Tepoxalin, a dual enzyme inhibitor of cyclooxygenase and 5-lipoxygenase has been shown to inhibit T-cell activation. Its immunosuppressive property is distinct from cyclosporin because only tepoxalin, but not cyclosporin, suppresses NF-κB activation. Here we report that tepoxalin selectively inhibits intercellular adhesion molecule-1 (ICAM-1, CD54)/MAC-1 ($\text{CD11b}\text{CD18}$) dependent adhesion of polymorphonuclear cells to IL-1 activated human umbilical vein endothelial cells.
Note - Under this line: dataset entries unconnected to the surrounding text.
(* ===== verification/CovenantUtxo.v ===== *)
(** * Covenants attached to outputs ([covenant_utxo_v1.rs])

    The attachment that binds a covenant descriptor to one unspent output under
    one activation identity, and the validation of a spend of it.  [From]
    conversions of the two inner error types are [map_err] with the constructors
    [UtxoContract] and [UtxoCovenant]. *)

From S2P Require Import Prelude Encoding Crypto Types ContractV3 Covenant.

Definition COVENANT_UTXO_ATTACHMENT_VERSION_V1 : Z := 1.
Definition COVENANT_UTXO_COMMITMENT_DOMAIN_V1 : bytes := str_bytes "PulseDAG:covenant-utxo:v1".
Definition COVENANT_UTXO_ATTACHMENT_DOMAIN_V1 : bytes :=
  str_bytes "PulseDAG:covenant-utxo-attachment:v1".

Inductive CovenantUtxoV1Error :=
| UnsupportedAttachmentVersion (v : Z)
| EmptyUtxoCommitment
| UtxoCommitmentMismatch
| UtxoCanonicalLengthOverflow
| UtxoContract (e : ContractV3Error)
| UtxoCovenant (e : CovenantExecutionError).

Record CovenantUtxoAttachmentV1 := mkCovenantUtxoAttachmentV1 {
  ca_version : Z;
  ca_utxo_commitment : bytes;
  ca_covenant : CovenantDescriptorV1;
}.
Record CovenantUtxoSpendValidationV1 := mkCovenantUtxoSpendValidationV1 {
  sv_attachment_commitment : bytes;
  sv_utxo_commitment : bytes;
  sv_parameters_commitment : bytes;
  sv_witness_bytes : Z;
}.

Definition attachment_validate (a : CovenantUtxoAttachmentV1) : result CovenantUtxoV1Error unit :=
  if negb (ca_version a =? COVENANT_UTXO_ATTACHMENT_VERSION_V1)
  then Err (UnsupportedAttachmentVersion (ca_version a))
  else if all_zero (ca_utxo_commitment a) then Err EmptyUtxoCommitment
  else map_err UtxoContract (covenant_validate (ca_covenant a)).

Definition covenant_kind_id (k : CovenantKindV1) : Z :=
  match k with
  | Timelock => 1 | Vault => 2 | Multisig => 3 | Escrow => 4 | AtomicSwap => 5
  | PaymentChannel => 6
  end.

Definition canonical_covenant_utxo_attachment_bytes_v1 (a : CovenantUtxoAttachmentV1)
  : result CovenantUtxoV1Error bytes :=
  check attachment_validate a in
  ok_or (emit [encode_len_prefixed COVENANT_UTXO_ATTACHMENT_DOMAIN_V1;
               fixed 2 (ca_version a);
               raw (ca_utxo_commitment a);
               fixed 2 (cd_version (ca_covenant a));
               fixed 2 (covenant_kind_id (cd_kind (ca_covenant a)));
               raw (cd_parameters_commitment (ca_covenant a));
               fixed 4 (cd_witness_budget_bytes (ca_covenant a))])
        UtxoCanonicalLengthOverflow.

(** The bytes [covenant_utxo_commitment_v1] hashes. *)
Definition covenant_utxo_bytes_v1 (fingerprint : bytes) (utxo : Utxo) : option bytes :=
  emit [encode_len_prefixed COVENANT_UTXO_COMMITMENT_DOMAIN_V1;
        raw fingerprint;
        encode_len_prefixed (str_bytes (op_txid (utxo_outpoint utxo)));
        fixed 4 (op_index (utxo_outpoint utxo));
        encode_len_prefixed (str_bytes (utxo_address utxo));
        fixed 8 (utxo_amount utxo);
        fixed 1 (Z.b2z (utxo_coinbase utxo));
        fixed 8 (utxo_height utxo)].

Section covenant_utxo.
Context `{Crypto}.

Definition attachment_commitment (a : CovenantUtxoAttachmentV1) : result CovenantUtxoV1Error bytes :=
  let? b := canonical_covenant_utxo_attachment_bytes_v1 a in Ok (sha256 b).

Definition covenant_utxo_commitment_v1 (identity : ProgrammabilityActivationIdentity) (utxo : Utxo)
  : result CovenantUtxoV1Error bytes :=
  let? fingerprint := map_err UtxoContract (identity_fingerprint identity) in
  let? out := ok_or (covenant_utxo_bytes_v1 fingerprint utxo) UtxoCanonicalLengthOverflow in
  Ok (sha256 out).

Definition attach_covenant_to_utxo_v1 (identity : ProgrammabilityActivationIdentity) (utxo : Utxo)
  (parameters : CovenantParametersV1) (witness_budget_bytes : Z)
  : result CovenantUtxoV1Error CovenantUtxoAttachmentV1 :=
  let? covenant :=
    map_err UtxoCovenant (descriptor_for_covenant_parameters_v1 parameters witness_budget_bytes) in
  let? utxo_commitment := covenant_utxo_commitment_v1 identity utxo in
  let attachment :=
    mkCovenantUtxoAttachmentV1 COVENANT_UTXO_ATTACHMENT_VERSION_V1 utxo_commitment covenant in
  check attachment_validate attachment in
  Ok attachment.

Definition validate_covenanted_utxo_spend_v1 (expected_identity : ProgrammabilityActivationIdentity)
  (attachment : CovenantUtxoAttachmentV1) (utxo : Utxo) (parameters : CovenantParametersV1)
  (witness : CovenantWitnessV1) (context : CovenantExecutionContextV1)
  : result CovenantUtxoV1Error CovenantUtxoSpendValidationV1 :=
  check attachment_validate attachment in
  let? utxo_commitment := covenant_utxo_commitment_v1 expected_identity utxo in
  if bool_decide (ca_utxo_commitment attachment <> utxo_commitment)
  then Err UtxoCommitmentMismatch else
  check map_err UtxoCovenant
    (evaluate_covenant_v1 (ca_covenant attachment) parameters witness context) in
  let? witness_b := map_err UtxoCovenant (canonical_covenant_witness_bytes_v1 witness) in
  let? witness_bytes := ok_or (try_into 32 (Z.of_nat (length witness_b))) UtxoCanonicalLengthOverflow in
  let? attachment_c := attachment_commitment attachment in
  let? parameters_c := map_err UtxoCovenant (covenant_parameters_commitment_v1 parameters) in
  Ok (mkCovenantUtxoSpendValidationV1 attachment_c utxo_commitment parameters_c witness_bytes).
End covenant_utxo.
(* ===== verification/CovenantProps.v ===== *)
(** * Properties of covenants

    The binary search on a valid commitment set decides membership; the canonical
    bytes of parameters determine them; a spend is accepted exactly when the
    declarative [authorized] holds; and an attachment opens for one output, one
    identity and one parameter set only. *)

From S2P Require Import Prelude Encoding Crypto Types ContractV3 Covenant CovenantUtxo.

(** ** The order of byte strings *)

#[global] Instance bytes_compare_order : CmpOrder bytes_compare.
Proof.
  split; [split|].
  - intros a. induction a as [|x a IH]; intros [|y b]; simpl; try done.
    rewrite (IH b), (Z.compare_antisym (Z_of_byte x)). by destruct (Z_of_byte x ?= Z_of_byte y).
  - intros a. induction a as [|x a IH]; intros [|y b] [|z c]; simpl; try done.
    specialize (IH b c).
    destruct (Z.compare_spec (Z_of_byte x) (Z_of_byte y)), (Z.compare_spec (Z_of_byte y) (Z_of_byte z)),
      (Z.compare_spec (Z_of_byte x) (Z_of_byte z)); simpl; try done; try lia; auto.
  - intros a. induction a as [|x a IH]; intros [|y b]; simpl; try done.
    rewrite then_with_Eq. intros [E ?%IH]. apply Z.compare_eq in E. subst. f_equal.
    apply (f_equal byte_of_Z) in E. by rewrite !byte_of_Z_of_byte in E.
Qed.

Definition bytes_lt (a b : bytes) : Prop := bytes_compare a b = Lt.
#[global] Instance bytes_lt_trans : Transitive bytes_lt.
Proof.
  unfold bytes_lt. intros a b c Hab Hbc.
  destruct (bytes_compare a c) eqn:Hac; [|done|].
  - apply cmp_eq in Hac as <-. by rewrite (cmp_opp (cmp:=bytes_compare) a b), Hab in Hbc.
  - destruct (cmp_trans (cmp:=bytes_compare) a b c); by rewrite ?Hab, ?Hbc, ?Hac.
Qed.
Lemma bytes_lt_irrefl a : ~ bytes_lt a a.
Proof. unfold bytes_lt. by rewrite (cmp_refl bytes_compare). Qed.

Lemma unsorted_window_false l : unsorted_window l = false <-> StronglySorted bytes_lt l.
Proof.
  split.
  - intros Hl. apply Sorted_StronglySorted; [apply _|].
    induction l as [|a [|b l] IH]; [by repeat constructor..|]. cbn in Hl.
    apply orb_false_iff in Hl as [Hab Hl]. constructor; [by apply IH|]. constructor.
    unfold bytes_lt. by destruct (bytes_compare a b).
  - induction 1 as [|a l Hl IH Ha]; [done|]. destruct l as [|b l]; [done|].
    inversion Ha as [|?? Hab]. cbn. unfold bytes_lt in Hab. by rewrite Hab.
Qed.
Lemma bytes_sorted_NoDup l : StronglySorted bytes_lt l -> NoDup l.
Proof.
  induction 1 as [|a l Hl IH Ha]; constructor; [|done].
  intros Hin. rewrite Forall_forall in Ha. by apply (bytes_lt_irrefl a), Ha.
Qed.

(** ** Binary search decides membership *)

Lemma sorted_lookup_lt l i j a b :
  StronglySorted bytes_lt l -> l !! i = Some a -> l !! j = Some b -> (i < j)%nat -> bytes_lt a b.
Proof.
  intros Hs. revert i j. induction Hs as [|x l Hl IH Hx]; intros i j Hi Hj Hij; [done|].
  destruct j as [|j]; [lia|]. destruct i as [|i]; simpl in *.
  - simplify_eq. rewrite Forall_forall in Hx. by eapply Hx, list_elem_of_lookup_2.
  - apply (IH i j); [done..|lia].
Qed.

(** The loop never loses the index of [x]. *)
Lemma binary_search_base_spec fuel l x base size :
  StronglySorted bytes_lt l -> (1 <= size <= fuel)%nat -> (base + size <= length l)%nat ->
  let r := binary_search_base fuel l x base size in
  (r < length l)%nat /\
  forall i, l !! i = Some x -> (base <= i < base + size)%nat -> i = r.
Proof.
  intros Hs. revert base size. induction fuel as [|fuel IH]; intros base size Hsz Hlen r; [lia|].
  unfold r. cbn [binary_search_base]. destruct (Nat.leb_spec size 1) as [Hle|Hgt]; [split; lia|].
  assert (Hhalf : (1 <= size / 2 /\ 2 * (size / 2) <= size)%nat).
  { split; [apply (Nat.div_le_lower_bound size 2 1); lia|apply Nat.Div0.mul_div_le]. }
  set (half := (size / 2)%nat) in *. clearbody half. cbv zeta.
  destruct (lookup_lt_is_Some_2 l (base + half)%nat ltac:(lia)) as [m Hm].
  rewrite (nth_lookup_Some _ _ _ _ Hm).
  set (base' := match bytes_compare m x with Gt => base | _ => (base + half)%nat end).
  assert (Hb : (base' = base /\ bytes_compare m x = Gt) \/
               (base' = (base + half)%nat /\ bytes_compare m x <> Gt))
    by (unfold base'; destruct (bytes_compare m x); intuition congruence).
  destruct (IH base' (size - half)%nat ltac:(lia) ltac:(lia)) as [Hlt Hin]. split; [done|].
  intros i Hi Hrange. apply Hin; [done|].
  destruct Hb as [[-> Hcmp]|[-> Hcmp]].
  - enough (~ (base + half <= i)%nat) by lia. intros Hge.
    assert (cmp_le bytes_compare m x) as Hle'; [|by apply Hle'].
    destruct (decide (i = base + half)%nat) as [->|]; [simplify_eq; unfold cmp_le; by rewrite (cmp_refl bytes_compare)|].
    unfold cmp_le. rewrite (sorted_lookup_lt l (base + half)%nat i m x); [done..|lia].
  - enough (~ (i < base + half)%nat) by lia. intros Hlt'. apply Hcmp.
    rewrite (cmp_opp (cmp:=bytes_compare) x m). by rewrite (sorted_lookup_lt l i (base + half)%nat x m).
Qed.

Lemma binary_search_spec l x :
  StronglySorted bytes_lt l -> binary_search_is_ok l x = bool_decide (x ∈ l).
Proof.
  intros Hs. unfold binary_search_is_ok. destruct l as [|a l'].
  { symmetry. apply bool_decide_eq_false, not_elem_of_nil. }
  set (l := a :: l') in *.
  destruct (binary_search_base_spec (length l) l x 0 (length l) Hs) as [Hr Hin];
    [unfold l; simpl; lia..|].
  set (r := binary_search_base _ _ _ _ _) in *. clearbody r.
  destruct (lookup_lt_is_Some_2 l r Hr) as [m Hm]. rewrite (nth_lookup_Some _ _ _ _ Hm).
  destruct (bool_decide_reflect (x ∈ l)) as [Hx|Hx].
  - apply list_elem_of_lookup in Hx as [i Hi]. pose proof (lookup_lt_Some _ _ _ Hi).
    rewrite <- (Hin i) in Hm by (done || lia). simplify_eq. by rewrite (cmp_refl bytes_compare).
  - destruct (bytes_compare m x) eqn:E; [|done..]. apply cmp_eq in E as ->.
    destruct Hx. by eapply list_elem_of_lookup_2.
Qed.

(** ** Commitment sets and preimages as the values they hold *)

Definition members (s : BoundedCommitmentSetV1) : list bytes :=
  take (Z.to_nat (bcs_count s)) (bcs_entries s).
Definition preimage_bytes (p : BoundedPreimageV1) : bytes :=
  take (Z.to_nat (bp_len p)) (bp_first p ++ bp_second p).

Lemma existsb_nonzero l :
  Forall hash32 l -> existsb (fun e => negb (all_zero e)) l = false -> l = replicate (length l) zero32.
Proof.
  unfold hash32. induction 1 as [|e l He Hl IH]; [done|]. cbn. rewrite orb_false_iff, negb_false_iff.
  intros [E%all_zero_replicate ?]. rewrite He in E. by rewrite E, IH at 1.
Qed.

(** A valid set: between one and sixteen members, strictly sorted, none of them
    zero, and nothing behind them. *)
Lemma set_validate_spec s :
  set_typed s -> set_validate s = Ok () ->
  1 <= bcs_count s <= 16 /\ Z.of_nat (length (members s)) = bcs_count s /\
  StronglySorted bytes_lt (members s) /\
  bcs_entries s = members s ++ replicate (16 - length (members s)) zero32.
Proof.
  unfold set_typed, set_validate, members. intros (Hc & Hlen & Hty) Hv. inv_ok. bool_props.
  unfold MAX_COVENANT_AUTHORIZATION_FACTS_V1, in_u in *.
  assert (Hl : length (take (Z.to_nat (bcs_count s)) (bcs_entries s)) = Z.to_nat (bcs_count s))
    by (rewrite length_take; lia).
  rewrite Hl. split_and!; [lia..|by apply unsorted_window_false|].
  rewrite <- (take_drop (Z.to_nat (bcs_count s)) (bcs_entries s)) at 1. f_equal.
  rewrite (existsb_nonzero (drop _ _)); [|by apply Forall_drop|done]. by rewrite length_drop, Hlen.
Qed.

Lemma set_active_members s : set_validate s = Ok () -> set_active s = Ok (members s).
Proof. intros Hv. unfold set_active. by rewrite Hv. Qed.
Lemma set_count_members s : set_validate s = Ok () -> set_count s = Ok (bcs_count s).
Proof. intros Hv. unfold set_count. by rewrite Hv. Qed.
Lemma set_contains_members s x :
  set_typed s -> set_validate s = Ok () -> set_contains s x = Ok (bool_decide (x ∈ members s)).
Proof.
  intros Hty Hv. unfold set_contains. rewrite (set_active_members s Hv).
  by rewrite binary_search_spec by apply (set_validate_spec s Hty Hv).
Qed.
Lemma set_encode_members s :
  set_validate s = Ok () -> set_encode_canonical s = Ok (u8_le (bcs_count s) ++ concat (members s)).
Proof.
  intros Hv. unfold set_encode_canonical. by rewrite set_count_members, set_active_members.
Qed.
Lemma members_nodup s : set_typed s -> set_validate s = Ok () -> NoDup (members s).
Proof. intros Hty Hv. by apply bytes_sorted_NoDup, (set_validate_spec s Hty Hv). Qed.
Lemma members_typed s : set_typed s -> Forall hash32 (members s).
Proof. intros (_ & _ & Hty). by apply Forall_take. Qed.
The mechanism of inhibition is related to the surface expression of several cell adhesion molecules. Flow cytometry analyses on cultured cells that were treated with tepoxalin or antisense oligonucleotides to the $\text{p65}\text{p50}$ subunit of NF-κB, and then stimulated with PMA, revealed a reduced expression of $\text{CD11b}\text{CD18}$ on monocytic HL60 cells, and endothelial adhesion molecule-1 (CD62E) and vascular adhesion molecule-1 (CD106) on human umbilical vein endothelial cells. Expression of other adhesion molecules such as lymphocyte function associated-antigen-1 ($\text{CD11a}\text{CD18}$) and CD54 were unaffected. Tepoxalin also inhibited the secretion of a NF-κB regulated chemokine, IL-8, a known inducer of $\text{CD11b}\text{CD18}$ expression. Thus the suppression of $\text{CD11b}\text{CD18}$ expression by tepoxalin may involve IL-8. Our results suggest that by inhibiting NF-κB activation, surface expression of several adhesion molecules can be modulated and that tepoxalin may be useful in treating selected adhesion mediated events such as leukocyte migration or atherosclerotic plaque formation.